Evaluation was also carried out on the impact of the funding as a whole for the system, whether this was towards projects and interventions or towards building capacity or strengthening relationships at place or system level. 

We've identified a pot of money as part of the health inequalities fund to support evaluation. But that's evaluation of the fund itself. So how is the fund itself having an impact on health inequalities? Does the process support what we need to in relation to having that impact on health inequalities? How do we have a framework for evaluating going forwards as well as the evaluation of the individual schemes themselves? We hope there's been learning about the process itself. How do we give people enough time to have the conversations that they need to across the system, but then also to build in the co-production element” Health inequalities lead; large mixed (urban and rural) system 

Many of those interviewed saw this first year as a pilot stage in terms of their approach to tackling health inequalities, and built in evaluation and monitoring of their activities to inform the system’s future allocation of larger amounts of funding to tackle health inequalities. They were of the view that it was as important to learn about what did not work as much as what did work. This was sometimes referred to as a quality improvement approach. 

Health inequality, it's about testing, learning, experimentation, exploration, learning. There's no failure.  It's about what did we learn from that, what we'll do next time and so on, and adaptation and reflection.” Health inequalities lead; large, more rural system

Some noted that it was important to be aware of potential challenges associated with evaluation, such as the burden it creates in terms of time and resource spent, or that it might give the wrong answers if it tries to measure long-term outcomes in a short timeframe.
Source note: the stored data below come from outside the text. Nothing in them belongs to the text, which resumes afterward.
Lemma written_intro path fd f : inodes s !! fd = Some f → synced f = true → names s !! path = Some fd →
  visible path = true →
  (∀ n, visible n = true → n ≠ path → shows (names s) (names s0) n) → written path (content f) s0 s.
Proof.
  intros Hf Hsync Hp Hv Hn.
  assert (Hall : ∀ d n, d ∈ dirs s → visible n = true →
    (n = path ∧ d !! n = Some fd) ∨ ∃ d0, d0 ∈ dirs s0 ∧ shows d d0 n).
  { intros d n [->|Hd]%elem_of_cons Hvn.
    - destruct (decide (n = path)) as [->|]; [by left|]. right. exists (names s0). split; [left|auto].
    - right. destruct (Hhist d Hd) as (d0 & ? & ?). eauto. }
  split.
  - intros d n i Hd Hvn E. destruct (Hall d n Hd Hvn) as [[-> E']|(d0 & Hd0 & Hs)]; [|by eapply shows_stable].
    rewrite E in E'. injection E' as ->. eauto.
  - unfold file. rewrite Hp. cbn. by rewrite Hf.
  - intros c (d & Hd & ->). destruct (Hall d path Hd Hv) as [[_ E]|(d0 & Hd0 & Hs)].
    + right. rewrite E. cbn. by rewrite Hf.
    + left. exists d0. split; [done|]. by apply shows_content.
  - intros n Hvn Hne. apply (shows_content _ (names s0)); auto; left.
  - intros n c Hvn Hne (d & Hd & ->). destruct (Hall d n Hd Hvn) as [[? _]|(d0 & Hd0 & Hs)]; [done|].
    exists d0. split; [done|]. by apply shows_content.
Qed.
End views.

Lemma flushed_intro s : history s = [] → flushed s.
Proof. intros Hh n c _ (d & Hd & ->). rewrite Hh in Hd. by apply list_elem_of_singleton in Hd as ->. Qed.

Lemma insert_inode_sub (s0 : Disk.t) fd f : inodes s0 !! fd = None → inodes s0 ⊆ <[fd := f]> (inodes s0).
Proof. apply insert_subseteq. Qed.

Lemma same_kept s0 s : stable s0 → same s0 s → kept s0 s.
Proof.
  intros Hs []. apply kept_intro; [done|by rewrite same_inodes0| |by intros n _; rewrite same_names0].
  intros d Hd. rewrite same_history0 in Hd. exists d. split; [by right|done].
Qed.
Lemma temp_shows (s0 : Disk.t) t fd d : visible t = false → d ∈ <[t := fd]> (names s0) :: dirs s0 →
  ∃ d0, d0 ∈ dirs s0 ∧ ∀ n, visible n = true → shows d d0 n.
Proof.
  intros Ht [->|Hd]%elem_of_cons; [|by exists d].
  exists (names s0). split; [left|]. intros n Hn. unfold shows. rewrite lookup_insert_ne; [done|congruence].
Qed.
Lemma staged_kept s0 m fd t f s : stable s0 → staged s0 m fd t f s → kept s0 s.
Proof.
  intros Hs []. apply kept_intro; [done|rewrite staged_inodes0; by apply insert_inode_sub| |].
  - intros d Hd. rewrite staged_history0 in Hd. apply (temp_shows _ t fd); [done|by right].
  - intros n Hn. unfold shows. rewrite staged_names0, lookup_insert_ne; [done|congruence].
Qed.
Lemma removed_kept s0 m s : stable s0 → removed s0 m s → kept s0 s.
Proof.
  intros Hs [Hn (fd & f & Hfd & Hi & _) (fd' & t & Ht & Hh)].
  apply kept_intro; [done|rewrite Hi; by apply insert_inode_sub| |intros n _; unfold shows; by rewrite Hn].
  intros d Hd. rewrite Hh in Hd. by eapply temp_shows.
Qed.
Lemma replaced_written s0 path w m s : stable s0 → visible path = true → replaced s0 path w m s →
  written path (concat w.1) s0 s.
Proof.
  intros Hs Hp [(fd & f & Hfd & Hn & Hi & ->) Hh].
  apply (written_intro s0 s Hs ltac:(rewrite Hi; by apply insert_inode_sub)) with
    (fd := fd) (f := mkInode (concat w.1) true m); try done.
  - intros d Hd. destruct Hh as [Hh|(fd' & t & Ht & Hh)]; rewrite Hh in Hd; [by apply not_elem_of_nil in Hd|].
    by apply (temp_shows _ t fd').
  - rewrite Hi. by simplify_map_eq.
  - rewrite Hn. by simplify_map_eq.
  - intros n _ Hne. unfold shows. rewrite Hn. by simplify_map_eq.
Qed.

Lemma ended_inodes s0 path w m sync o s i f : ended s0 path w m sync o s → inodes s !! i = Some f →
  inodes s0 !! i = Some f ∨ mode f = 384%Z ∨ mode f = m.
Proof.
  intros He Hf.
  assert (Hnew : ∀ fd g, inodes s = <[fd := g]> (inodes s0) → mode g = 384%Z ∨ mode g = m →
    inodes s0 !! i = Some f ∨ mode f = 384%Z ∨ mode f = m).
  { intros fd g Hi Hg. rewrite Hi in Hf. apply lookup_insert_Some in Hf as [[_ <-]|[_ ?]]; auto. }
  assert (Hr : replaced s0 path w m s → inodes s0 !! i = Some f ∨ mode f = 384%Z ∨ mode f = m).
  { intros [(fd & g & _ & _ & Hi & ->) _]. eapply Hnew; [done|by right]. }
  assert (Hm : removed s0 m s → inodes s0 !! i = Some f ∨ mode f = 384%Z ∨ mode f = m).
  { intros [_ (fd & g & _ & Hi & ?) _]. by eapply Hnew. }
  assert (Hg : ∀ fd t g, staged s0 m fd t g s → inodes s0 !! i = Some f ∨ mode f = 384%Z ∨ mode f = m).
  { intros fd t g []. by eapply Hnew. }
  assert (Hsm : same s0 s → inodes s0 !! i = Some f) by (by intros [_ <- _]).
  destruct o as [[[]|e]|]; cbn in He; naive_solver.
Qed.

Lemma ended_names s0 path w m sync o s n : ended s0 path w m sync o s → o ≠ None → never_fails Unlink →
  n ≠ path → names s !! n = names s0 !! n.
Proof.
  intros He Ho Hu Hn.
  assert (Hr : replaced s0 path w m s → names s !! n = names s0 !! n).
  { intros [(fd & g & _ & -> & _) _]. by apply lookup_insert_ne. }
  destruct o as [[[]|e]|]; cbn in He; [naive_solver| |done].
  destruct He as [[-> _ _]|[[-> _ _]|[(?&?&?&_&?)|(_&?&_)]]]; auto. done.
Qed.

(** ** After a crash *)

Lemma crash_stable s s' : stable s → crash s s' → stable s'.
Proof.
  intros Hs [|? [Hn Hi Hh]]; [done|]. intros d n i Hd Hv E. rewrite Hh in Hd.
  apply list_elem_of_singleton in Hd as ->. destruct (Hn n) as (d & Hd & E'). rewrite E in E'. symmetry in E'.
  destruct (Hs d n i Hd Hv E') as (f & Hf & _). destruct (Hi i f Hf) as (f' & ? & ? & _). eauto.
Qed.
Lemma crash_file s s' n : stable s → crash s s' → visible n = true → possible s n (file s' n).
Proof.
  intros Hs [|? [Hn Hi Hh]] Hv; [exists (names s); split; [left|done]|]. destruct (Hn n) as (d & Hd & E).
  exists d. split; [done|]. unfold file. rewrite E. destruct (d !! n) as [i|] eqn:E'; [|done]. cbn.
  destruct (Hs d n i Hd Hv E') as (f & Hf & Hsync). destruct (Hi i f Hf) as (f' & Hf' & _ & _ & Hc).
  rewrite Hf, Hf'. cbn. by rewrite Hc.
Qed.
Lemma crash_possible s s' n c : stable s → crash s s' → visible n = true → possible s' n c → possible s n c.
Proof.
  intros Hs Hc Hv. destruct Hc as [|? Hl]; [done|]. intros (d & Hd & ->). rewrite (loss_history _ _ Hl) in Hd.
  apply list_elem_of_singleton in Hd as ->. apply crash_file; [done|by constructor|done].
Qed.
Lemma file_possible s n : possible s n (file s n).
Proof. exists (names s). split; [left|done]. Qed.

(** What a crash leaves of a directory that was flushed before the call. *)
Lemma kept_crash s s' s'' n : flushed s → kept s s' → crash s' s'' → visible n = true → file s'' n = file s n.
Proof.
  intros Hf [Hst _ Hpos] Hc Hv. apply Hf; [done|]. apply Hpos; [done|]. by apply (crash_file s').
Qed.
Lemma written_crash path payload s s' s'' : flushed s → visible path = true → written path payload s s' → crash s' s'' →
  (file s'' path = file s path ∨ file s'' path = Some payload) ∧
  (flushed s' → file s'' path = Some payload) ∧
  (∀ n, visible n = true → n ≠ path → file s'' n = file s n).
Proof.
  intros Hf Hp [Hst Hfile Hpath _ Hother] Hc. split_and!.
  - destruct (Hpath _ (crash_file s' s'' path Hst Hc Hp)) as [H|H]; [left; by apply Hf|by right].
  - intros Hf'. rewrite <- Hfile. apply Hf'; [done|]. by apply crash_file.
  - intros n Hv Hn. apply Hf; [done|]. apply Hother; [done..|]. by apply crash_file.
Qed.

(** How a write ends, seen from outside. *)
Definition outcome_of (path : string) (w : writer) (sync : bool) (s : Disk.t) (o : option (result ())) (s' : Disk.t) : Prop :=
  match o with
  | Some (Ok _) => w.2 = Ok () ∧ written path (concat w.1) s s' ∧
      (sync && has_O_DIRECTORY = true → never_fails OpenDir → never_fails FsyncDir → flushed s')
  | Some (Err _) => kept s s' ∨ (w.2 = Ok () ∧ written path (concat w.1) s s' ∧ ¬ never_fails CloseDir)
  | None => kept s s' ∨ (w.2 = Ok () ∧ written path (concat w.1) s s')
  end.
I think there's a risk there in terms of the evaluation always with these kind of pieces of work, that actually the timescales for the funding are too short have the impact we'd like to see on population health.” Health inequalities lead; very large, more urban system

Enablers, barriers and how to overcome challenges

Interviewees were asked the following questions:

What facilitating factors have enabled ICSs to progress action on health inequalities?

  • What factors have held ICSs back? 
  • And how have they overcome these barriers?

The responses can be broadly categorised into leadership, governance, subsidiarity and relationships.

Leadership

The importance of strong and engaged leadership at the top of the organisation was highlighted by many interviewees. One of the challenges identified by many s was how to move the health inequalities agenda into mainstream strategic actions in the ICB. Many interviewees mentioned the importance of leadership at the top of the ICB to achieve this, with key players being the chief executive, deputy chief executive, finance director and chair. This leadership gave health inequalities leads the mandate to raise the profile of actions on health inequalities within the ICB and was linked to longer-term commitments to health inequalities interventions. 

In the same vein, a smaller number of interviewees noted that when the finance director was not supportive, this was a barrier to accessing the health inequalities funding.

“There is something fairly powerful about the visibility of inequalities in our system. Our chief executive calls it the ‘north star’ all the time.” Health inequalities lead; very large, more rural system

“It's really helpful having the director of finance sitting on the population health transformation board; we've had many conversations.” Health inequalities lead; small more rural system

Governance

Many ICBs have created new structures focused on health inequalities as part of the governance of the system and these were generally considered to be a helpful mechanism to raise the agenda of health inequalities with the ICB and ICP leadership. 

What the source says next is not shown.